*Exercise directions:* Your task is to copy every line of the entries that contains "negb".

*Input for this task:*
(** [parts[i].Proof = *proofs[i]] *)
Definition setProof (proofs : list Merkle.SimpleProof) (i : Z) (parts : list (option Part)) : go (list (option Part)) :=
  p ← idx parts i;
  pr ← idx proofs i;
  match p with
  | None => Panic NilDeref
  | Some p => upd parts i (Some (mkPart (Index p) (Bytes p) pr))
  end.

Definition NewPartSetFromData (data : bytes) (partSize : Z) : go PartSet :=
  if partSize =? 0 then Panic DivideByZero
  else
    let total := Z.quot (wrap64 (zlen data + partSize - 1)) partSize in
    parts ← mkslice total None;
    bA ← BitArray.NewBitArray total;
    st ← go_for 0 total (cutPart data partSize) (parts, bA);
    hs ← hashAll st.1;
    rp ← Merkle.SimpleProofsFromHashers hs;
    parts ← go_for 0 total (setProof rp.2) st.1;
    Ret (mkPartSet total rp.1 parts st.2 total).

Definition NewPartSetFromHeader (header : PartSetHeader) : go PartSet :=
  parts ← mkslice (psh_Total header) None;
  bA ← BitArray.NewBitArray (psh_Total header);
  Ret (mkPartSet (psh_Total header) (psh_Hash header) parts bA 0).

Definition Header (ps : option PartSet) : PartSetHeader :=
  match ps with None => zeroPartSetHeader | Some ps => mkPartSetHeader (ps_total ps) (ps_hash ps) end.
Definition HasHeader (ps : option PartSet) (header : PartSetHeader) : bool :=
  match ps with None => false | Some _ => PartSetHeader_Equals (Header ps) header end.
Definition psBitArray (ps : PartSet) : option BitArray.BitArray := BitArray.Copy (ps_partsBitArray ps).
Definition Hash (ps : option PartSet) : bytes := match ps with None => [] | Some ps => ps_hash ps end.
Definition HashesTo (ps : option PartSet) (hash : bytes) : bool :=
  match ps with None => false | Some ps => bytes_eqb (ps_hash ps) hash end.
Definition Count (ps : option PartSet) : Z := match ps with None => 0 | Some ps => ps_count ps end.
Definition Total (ps : option PartSet) : Z := match ps with None => 0 | Some ps => ps_total ps end.

Definition AddPart (ps : PartSet) (part : option Part) : go (PartSet * bool * option PartSetError) :=
  match part with
  | None => Panic NilDeref
  | Some part =>
      if ps_total ps <=? Index part then Ret (ps, false, Some ErrPartSetUnexpectedIndex)
      else
        old ← idx (ps_parts ps) (Index part);
        match old with
        | Some _ => Ret (ps, false, None)
        | None =>
            if negb (Merkle.Verify (Proof_ part) (Index part) (ps_total ps) (Some (Part_Hash part)) (ps_hash ps))
            then Ret (ps, false, Some ErrPartSetInvalidProof)
            else
              parts ← upd (ps_parts ps) (Index part) (Some part);
              r ← BitArray.SetIndex (ps_partsBitArray ps) (Index part) true;
              Ret (mkPartSet (ps_total ps) (ps_hash ps) parts r.1 (add64 (ps_count ps) 1), true, None)
        end
  end.

Definition GetPart (ps : PartSet) (index : Z) : go (option Part) := idx (ps_parts ps) index.
Definition IsComplete (ps : PartSet) : bool := ps_count ps =? ps_total ps.

(** ** The reader *)

(** [psr_reader] holds the unread bytes of the [bytes.Reader]. *)
Record PartSetReader := mkReader {
  psr_i : Z;
  psr_parts : list (option Part);
  psr_reader : bytes }.

Definition NewPartSetReader (parts : list (option Part)) : go PartSetReader :=
  p ← idx parts 0;
  match p with
  | None => Panic NilDeref
  | Some p => Ret (mkReader 0 parts (Bytes p))
  end.

Definition GetReader (ps : PartSet) : go PartSetReader :=
  if negb (IsComplete ps) then Panic (PanicSanity "Cannot GetReader() on incomplete PartSet")
  else NewPartSetReader (ps_parts ps).

(** [bytes.Reader.Read]: the bytes copied, those left, and whether the error
    is [io.EOF]. *)
Definition readerRead (r : bytes) (n : nat) : bytes * bytes * bool :=
  match r with [] => ([], [], true) | _ => (take n r, drop n r, false) end.

(** [Read(p)] for a buffer of [n] bytes: the reader afterwards, the bytes
    copied into the buffer, and whether the error is [io.EOF].  [None] is out
    of fuel. *)
Fixpoint readFuel (fuel : nat) (psr : PartSetReader) (n : nat) : option (go (PartSetReader * bytes * bool)) :=
  match fuel with
  | O => None
  | S fuel =>
      let readerLen := length (psr_reader psr) in
      if (n <=? readerLen)%nat then
        let '(got, rest, eof) := readerRead (psr_reader psr) n in
        Some (Ret (mkReader (psr_i psr) (psr_parts psr) rest, got, eof))
      else if (0 <? readerLen)%nat then
        match readFuel fuel psr readerLen with
        | Some (Ret (psr, got1, false)) =>
            match readFuel fuel psr (n - readerLen) with
            | Some (Ret (psr, got2, eof)) => Some (Ret (psr, got1 ++ got2, eof))
            | r => r
            end
        | r => r
        end
      else
        let i := psr_i psr + 1 in
        if zlen (psr_parts psr) <=? i then Some (Ret (mkReader i (psr_parts psr) (psr_reader psr), [], true))
        else match idx (psr_parts psr) i with
             | Ret (Some p) => readFuel fuel (mkReader i (psr_parts psr) (Bytes p)) n
             | Ret None => Some (Panic NilDeref)
             | Panic e => Some (Panic e)
             end
  end.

*Exercise response:*
            if negb (Merkle.Verify (Proof_ part) (Index part) (ps_total ps) (Some (Part_Hash part)) (ps_hash ps))
  if negb (IsComplete ps) then Panic (PanicSanity "Cannot GetReader() on incomplete PartSet")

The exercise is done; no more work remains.